Há muito os congos haviam se
retirado para bairros cada vez
mais distantes. Da cidade a gente
subia para o São Benedito. Do São
Benedito, para o bairro Aparecida, onde, antes de se mudar para
Guarujá, morava seu Zé Balbino.
Era pai da dona Tita, doceira da
fábrica de doces do meu tio, e quase mãe nossa. Mesmo depois de
marmanjo, quando ela, pequenina, me olhava com aqueles olhos
de cobertor, dava vontade de pular no seu colo.
Subindo o Aparecida, chegava-se na Vila Nova, onde havia mais
congos. À direita do São Benedito,
para os lados do Quisisana, o bairro da Cascatinha, também reduto
de congos.

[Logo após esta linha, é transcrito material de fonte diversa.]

(* ===== verification/Evidence.v ===== *)
(** The way from the kernel's neighbour and forwarding tables to a remote
    candidate of the model: [NetlinkState], the mapper
    ([service/NetlinkObservationMapper.cpp]) and the queue as in [Pipeline], and
    the evidence handlers of the engine. Everything is about the candidate of one
    MAC [k] that is not the machine's own. *)

From S2P Require Import Prelude Contract Observation LocalState Filter Engine EngineProps EngineEvents NetlinkState LldpSource Runtime Pipeline.

(** * Specification *)

Section admits.
Context `{InetPton} (policy : IInterfacePolicy) (cfg : ModelConfig).

(** The policy and the hard filter, for observations of other machines. *)
Definition admits_neighbor (o : NeighborObservation) : bool :=
  allowRemoteNeighborEvidence policy (no_ifname o) && passes_neighbor cfg o false false.
Definition admits_fdb (o : FdbObservation) : bool :=
  allowRemoteFdbEvidence policy (fo_portIfname o) && passes_fdb cfg o false.
End admits.

Definition nobs_key (o : NeighborObservation) : NeighborEvidenceKey := mkNeighborKey (no_ifname o) (no_family o) (no_ip o).
Definition entry_key (n : NeighborEvent) : NeighborEvidenceKey := mkNeighborKey (ne_ifname n) (ne_family n) (ne_ip n).

(** What the observations so far say about [k]: its neighbour entries, the ports it
    was learned on and the interfaces lldpd sees it on. *)
Record Reports := mkReports { rp_neighbors : gset NeighborEvidenceKey; rp_ports : gset string; rp_lldp : gset string }.
Definition no_reports : Reports := mkReports ∅ ∅ ∅.

(** The observation a step of the engine takes in. *)
Definition input_payload (i : EngineInput) : option ObservationPayload :=
  match i with
  | ILink o _ => Some (PLink o)
  | IAddress o _ => Some (PAddress o)
  | INeighbor o _ _ => Some (PNeighbor o)
  | IFdb o _ _ => Some (PFdb o)
  | ILldp o _ _ => Some (PLldp o)
  | _ => None
  end.

(** The engine between two restarts, with policy and classifier as configured. *)
Definition running_input (i : EngineInput) : Prop :=
  match i with IRestart _ | ISetPolicy _ | ISetClassifier _ => False | _ => True end.

(** The candidate of [k], with no evidence when there is none. *)
Definition candidate_at (e : ObservationModelEngine) (k : string) : RemoteCandidate :=
  default default_candidate (candidates_ e !! k).

Section report.
Context `{InetPton} (policy : IInterfacePolicy) (cfg : ModelConfig) (k : string).

(** An observation of lldpd about [k], on an interface the policy allows. *)
Definition admits_lldp (o : LldpObservation) : bool :=
  allowLldpEvidence policy (ll_localIfname o) && negb (str_empty k) &&
  bool_decide (k = resolveLldpIdentity (ll_remoteChassisId o) (ll_remotePortId o)).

Subindo a Cascatinha,
o Serrote, ponto mais distante da
cidade, onde vivia Luiz Salomão.
No mês de abril juntavam-se todos no largo, em frente à igreja,
para ensaiar para a festa de São
Benedito, que ia de 1º a 13 de
maio. Os conguinhos eram nossos
amigos diletos, de Luiz Salomão
ao Pulguinha, passando pelo Honório. Nem me importava quando
ia jogar bola de gude com o Salomão e acabava rapelado.

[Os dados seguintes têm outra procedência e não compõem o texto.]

(* ===== verification/Wire.v ===== *)
(** The observation daemon fed with octets: in front of [System] the monitor's
    thread parses what the dump and the live loop hand over, with its cache of
    interface names, as [NetlinkNetworkMonitor::processSingleMessage] does. The
    theorem leads from datagrams of any octets to a client on the bus. *)

From S2P Require Import Prelude Contract Observation LocalState Filter Engine EngineProps EngineEvents Publication ServiceRun NetlinkState NetlinkParser NetlinkIo NetlinkMonitor.
From S2P Require Import LldpIo LldpSource LldpObserver Runtime Pipeline Evidence System.

(** * Steps *)

(** The monitor's thread handles a message ([now], [env] as in [System]); or one of
    the other steps of the daemon. *)
Inductive WireStep :=
| KernelSends (now : time_point) (env : LldpdEnv) (m : list Z)
| Does (x : DaemonStep).

Section wire.
Context `{InetPton} {Q D : Type} `{BoundedQueue Q} `{DirtySet D} `{InetNtop, IfIndexToName}.
Context (watched : gset string) (lldp : LldpSourceConfig) (sf sm : string → string) (service : ObservationService).

Definition wire_step (st : Daemon Q D * IfindexCache) (x : WireStep) : result Fault (Daemon Q D * IfindexCache) :=
  match x with
  | KernelSends now env m =>
      '(inputs, cache) ← processMessage m st.2;
      Ok (daemon_run watched lldp sf sm service (KernelReports now env <$> inputs) st.1, cache)
  | Does x => Ok (daemon_step watched lldp sf sm service st.1 x, st.2)
  end.

Definition wire_run (steps : list WireStep) (st : Daemon Q D * IfindexCache) : result Fault (Daemon Q D * IfindexCache) :=
  fold_result wire_step steps st.
End wire.

(** * Specification *)

Definition wire_messages (steps : list WireStep) : list (list Z) :=
  omap (λ x, match x with KernelSends _ _ m => Some m | Does _ => None end) steps.

Definition wire_writes (x : WireStep) : nat := match x with KernelSends _ _ _ => 0 | Does x => step_writes x end.

(** A message that a dump or the live loop hands over, whatever octets the
    datagrams hold and however the system calls end. *)
Definition handed (m : list Z) : Prop :=
  ∃ io, io_ok io ∧
    ((∃ fd t r io', dump_run fd io = Ok (t, r, io') ∧ Handled m ∈ t) ∨
     (∃ requested fd l r io', live_run requested fd io = Ok (l, r, io') ∧ m ∈ l)).

(** The kernel is heard through its messages only. *)
Definition step_handed (x : WireStep) : Prop :=
  match x with
  | KernelSends _ _ m => handed m
  | Does (KernelReports _ _ _) => False
  | Does _ => True
  end.

(** * Lemmas *)

Lemma handed_well_formed `{InetNtop, IfIndexToName} m : handed m → well_formed m.
Proof.
  intros (io & Hio & [(fd & t & r & io' & Hr & Hm)|(requested & fd & l & r & io' & Hr & Hm)]).
  - pose proof (dump_run_safe fd io Hio) as Hs. rewrite Hr in Hs. destruct Hs as [Ht _]. rewrite Forall_forall in Ht. exact (Ht _ Hm).
  - pose proof (live_run_safe requested fd io Hio) as Hs. rewrite Hr in Hs. destruct Hs as [Hl _]. rewrite Forall_forall in Hl. by apply Hl.
Qed.

Section facts.
Context `{InetPton} {Q D : Type} `{BoundedQueue Q} `{DirtySet D} `{InetNtop, IfIndexToName}.
Context (watched : gset string) (lldp : LldpSourceConfig) (sf sm : string → string) (service : ObservationService).
Implicit Types y : Daemon Q D.

Lemma reported_inputs now env inputs :
  kernel_inputs (KernelReports now env <$> inputs) = inputs ∧ list_sum (step_writes <$> (KernelReports now env <$> inputs)) = length inputs.
Proof.
  induction inputs as [|i inputs [IH1 IH2]]; [done|]. split.
  - change (i :: kernel_inputs (KernelReports now env <$> inputs) = i :: inputs). by rewrite IH1.
  - change (S (list_sum (step_writes <$> (KernelReports now env <$> inputs))) = S (length inputs)). by rewrite IH2.
Qed.

(** The run over octets is the run over what they say, and there is one. *)
Lemma wire_run_parsed steps y cache :
  Forall step_handed steps →
  ∃ steps' inputs cache', parse_messages (wire_messages steps) cache = Ok (inputs, cache') ∧ kernel_inputs steps' = inputs ∧
    list_sum (step_writes <$> steps') = length inputs + list_sum (wire_writes <$> steps) ∧
    wire_run watched lldp sf sm service steps (y, cache) = Ok (daemon_run watched lldp sf sm service steps' y, cache').
Proof.
  intros Hh. revert y cache. induction Hh as [|x steps Hx Hh IH]; intros y cache; [by exists [], [], cache|].
  destruct x as [now env m|x].
  - destruct (processMessage_total m cache (handed_well_formed m Hx)) as [[inputs cache1] Hm].
    destruct (IH (daemon_run watched lldp sf sm service (KernelReports now env <$> inputs) y) cache1)
      as (steps' & inputs' & cache' & Hp & Hk & Hw & Hr).
    destruct (reported_inputs now env inputs) as [Hki Hsi].
    exists ((KernelReports now env <$> inputs) ++ steps'), (inputs ++ inputs'), cache'. split_and!.
    + change (wire_messages (KernelSends now env m :: steps)) with (m :: wire_messages steps). cbn. rewrite Hm. cbn. by rewrite Hp.
    + unfold kernel_inputs in *. by rewrite omap_app, Hki, Hk.
    + rewrite fmap_app, list_sum_app, Hsi, Hw, length_app.
      change (list_sum (wire_writes <$> KernelSends now env m :: steps)) with (list_sum (wire_writes <$> steps)). lia.
    + unfold wire_run in *. cbn [fold_result wire_step]. cbn. rewrite Hm. cbn. rewrite Hr. unfold daemon_run. by rewrite foldl_app.
  - destruct (IH (daemon_step watched lldp sf sm service y x) cache) as (steps' & inputs & cache' & Hp & Hk & Hw & Hr).
    exists (x :: steps'), inputs, cache'. split_and!; [exact Hp| | |exact Hr].
    + rewrite <- Hk. by destruct x.
    + change (list_sum (step_writes <$> x :: steps')) with (step_writes x + list_sum (step_writes <$> steps')).
      change (list_sum (wire_writes <$> Does x :: steps)) with (step_writes x + list_sum (wire_writes <$> steps)). lia.
Qed.
End facts.

(** * Properties *)


(** ** Witness: a datagram with a link, its address, a neighbour twice and its
    port; lldpd reports the machine too, while the model goes live and two
    transports, one of which always throws, publish. *)
#[local] Instance demo_wire_pton : InetPton := demo_pton.
#[local] Instance demo_wire_ntop : InetNtop := λ _ d, Some (String.concat "." (pretty <$> d)).
#[local] Instance demo_wire_names : IfIndexToName := λ i, if (i =? 2)%Z then Some "eth0" else None.

Definition demo_datagram : list Z :=
  encode_message RTM_NEWLINK 0 0 (encode_ifinfomsg 2 65)
    [mkAttr IFLA_IFNAME [101; 116; 104; 48; 0]; mkAttr IFLA_OPERSTATE [6]; mkAttr IFLA_ADDRESS [2; 0; 0; 0; 0; 1]]%Z ++
  encode_message RTM_NEWADDR 0 0 (encode_ifaddrmsg AF_INET 24 2) [mkAttr IFA_LOCAL [10; 0; 0; 1]]%Z ++
  mjoin (replicate 2 (encode_message RTM_NEWNEIGH 0 0 (encode_ndmsg AF_INET 2 2)
    [mkAttr NDA_DST [10; 0; 0; 7]; mkAttr NDA_LLADDR [2; 0; 0; 0; 0; 7]]%Z)) ++
  encode_message RTM_NEWNEIGH 0 0 (encode_ndmsg AF_BRIDGE 2 2) [mkAttr NDA_LLADDR [2; 0; 0; 0; 0; 7]]%Z.

Definition demo_io : Io := mkIo [] [PollReady 1 0 0] [RecvData 0 demo_datagram].
Definition demo_messages : list (list Z) := match live_run [false; true] 3 demo_io with Ok (l, _, _) => l | Err _ => [] end.

Definition demo_sends (now : time_point) (i : nat) : WireStep := KernelSends now demo_env (default [] (demo_messages !! i)).

Definition demo_wire_steps : list WireStep :=
  [Does (LldpdReports (OpChange 1 "eth0" lldpctl_c_added (demo_nb "7"))); demo_sends 1 0; Does (Consumes 2 2); Does (Consumes 2 2);
   demo_sends 2 1; Does (Consumes 2 2); Does (GoesLive 3); Does (Publishes false); demo_sends 3 2; demo_sends 3 3; demo_sends 3 4;
   Does (LldpdReports (OpReassert 4)); Does (Consumes 4 4); Does (LldpdReports OpEmit); Does (Consumes 4 4); Does (Consumes 4 4);
   Does (Consumes 4 4); Does (Supervises (TurnRuns tt)); Does (Ages (TurnRuns (mkAgingInput 5 5 (mkHealth true true))))].

Abbreviation demo_wire_start := (daemon_begin id id demo_service 1 default_model_config 0 demo_queue (mkDirty ∅ false) [] demo_lldp_source).
Abbreviation demo_wire_run := (wire_run ∅ demo_config id id demo_service demo_wire_steps (demo_wire_start, ∅)).
Abbreviation demo_wire_end := (match demo_wire_run with Ok (y, _) => y | Err _ => demo_wire_start end).

Lemma demo_handed now i : bool_decide (i < length demo_messages) = true → step_handed (demo_sends now i).
Proof.
  intros [m Hm]%bool_decide_eq_true%lookup_lt_is_Some_2. unfold demo_sends. rewrite Hm. cbn. exists demo_io. split.
  - apply io_okb_ok. vm_compute. reflexivity.
  - right. assert (live_run [false; true] 3 demo_io = Ok (demo_messages, (loop_stopped, 0%Z), mkIo [] [] [])) as Hr by (vm_compute; reflexivity).
    exists [false; true], 3%Z, demo_messages, (loop_stopped, 0%Z), (mkIo [] [] []). split; [exact Hr|]. by eapply list_elem_of_lookup_2.
Qed.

Nas noites de abril, era um mês
inteiro de ensaio dos congos.
Quando escurecia, começavam a
chegar os mais velhos, como entidades humildes vindo daqueles
bairros que ficavam acima do São
Benedito. O que eu mais gostava
era o Tião Pamonheiro e sua voz
de falsete, a mesma com que à noite ele fazia a terceira voz dos pontos de congada, e de dia gritava
"olha a pamonha, milho verde".
Os meninos já estavam esperando
no largo desde a manhã.
Eles se organizavam em duas filas. No final delas, iam os conguinhos, sassaricando como cabritinhos, com um jeito de pular desengonçado que nós, os branquelas,
jamais conseguíamos imitar.
Na semana da festa, o ritual era
fantástico. Ao lado dos Congos,
havia os caiapós -grupo que se
vestia de índios. Na madrugada
do dia 13, feriado municipal, os
caiapós se embrenhavam na mata
do São Domingos. Quando o sol
nascia, os congos seguiam para o
pé da serra e ficavam cantando,
até que os caiapós descessem para
ser catequizados.
Mas o grande ritual era a batalha final entre cristãos e mouros,
que encerrava a festa. Do lado
cristão, o comandante-em-chefe
era Carlos Magno, na pele retinta
de Zé Balbino, com sua roupa azul
e condecorações de latão. No seu
exército estavam os 12 de França,
liderados pelo heróico Roldão, na
vida real Jaguanário, mecânico
da revenda Metropolitana, do
Constantino Cury, aqui de São
Paulo. Do lado adversário, as hostes se vestiam de vermelho e eram
comandadas pelo vil almirante
Balaão.
No fim dos 60 ocorreu a história
que reproduzo como me foi contada pelo Pirilo Lamparina lá por
volta de 72, mas que a cidade não
tomou conhecimento porque os
congos não eram de abrir o jogo.
Mais velho e sábio dos congos de
São Benedito, Lamparina viu o rei
Congo Zé Balbino subindo o morro do Serrote. Estranhou, já que
Balbino tinha se mudado para
Guarujá. Mas, com seu único olho
são, viu também que estava sendo
seguido pelas hordas inimigas, comandadas pelo vil almirante Balaão. Isso ele me disse da sua boca,
que a terra já comeu.
Antes de tentar entender, deu o
alarme. Como num passe de mágica, dos quatro cantos começaram
a surgir os velhos congos, armados
com seus instrumentos musicais.
Um a um pegaram suas charretes
e subiram em direção ao morro,
para proteger seu soberano. Os
antigos juram que, entre eles, estavam o ainda vivo Tião Pamonheiro e o já falecido Luiz Salomão. E ainda nem era maio.
Os embates que se sucederam
ninguém registrou. De seu lado, os
congos estavam fortalecidos por
São Genaro, protetor dos violeiros.
Mas as forças do mal eram poderosas. Foram horas e horas de rezas e cantorias, embaladas por alguns dos pontos do Luiz Salomão.
Ao final, perto da vitória, alguém
entrou na sala e avisou que Zé
Balbino acabara de falecer em
Guarujá, indicando Jaguanário
seu sucessor. O novo rei assumiu,
morreu pouco tempo depois, mas,
enquanto vivo, manteve seu cetro
com dignidade.
Quando vou a Poços, lá por perto da 0h, peço licença aos amigos e
vou sozinho para os jardins do Pálace rever meus queridos. Estão lá
o vô Issa, meus pais, Oscar e Teresa, os tios Léo e Rosita, mais recentemente o tio João. E junto deles
meus amigos congos aquecendo
meu coração com seus cantos de
guerra, dos quais o meu preferido
é: "Lá na rua de baixo / lá no fundo da horta / se a polícia me prende, olê-rê / a rainha me solta".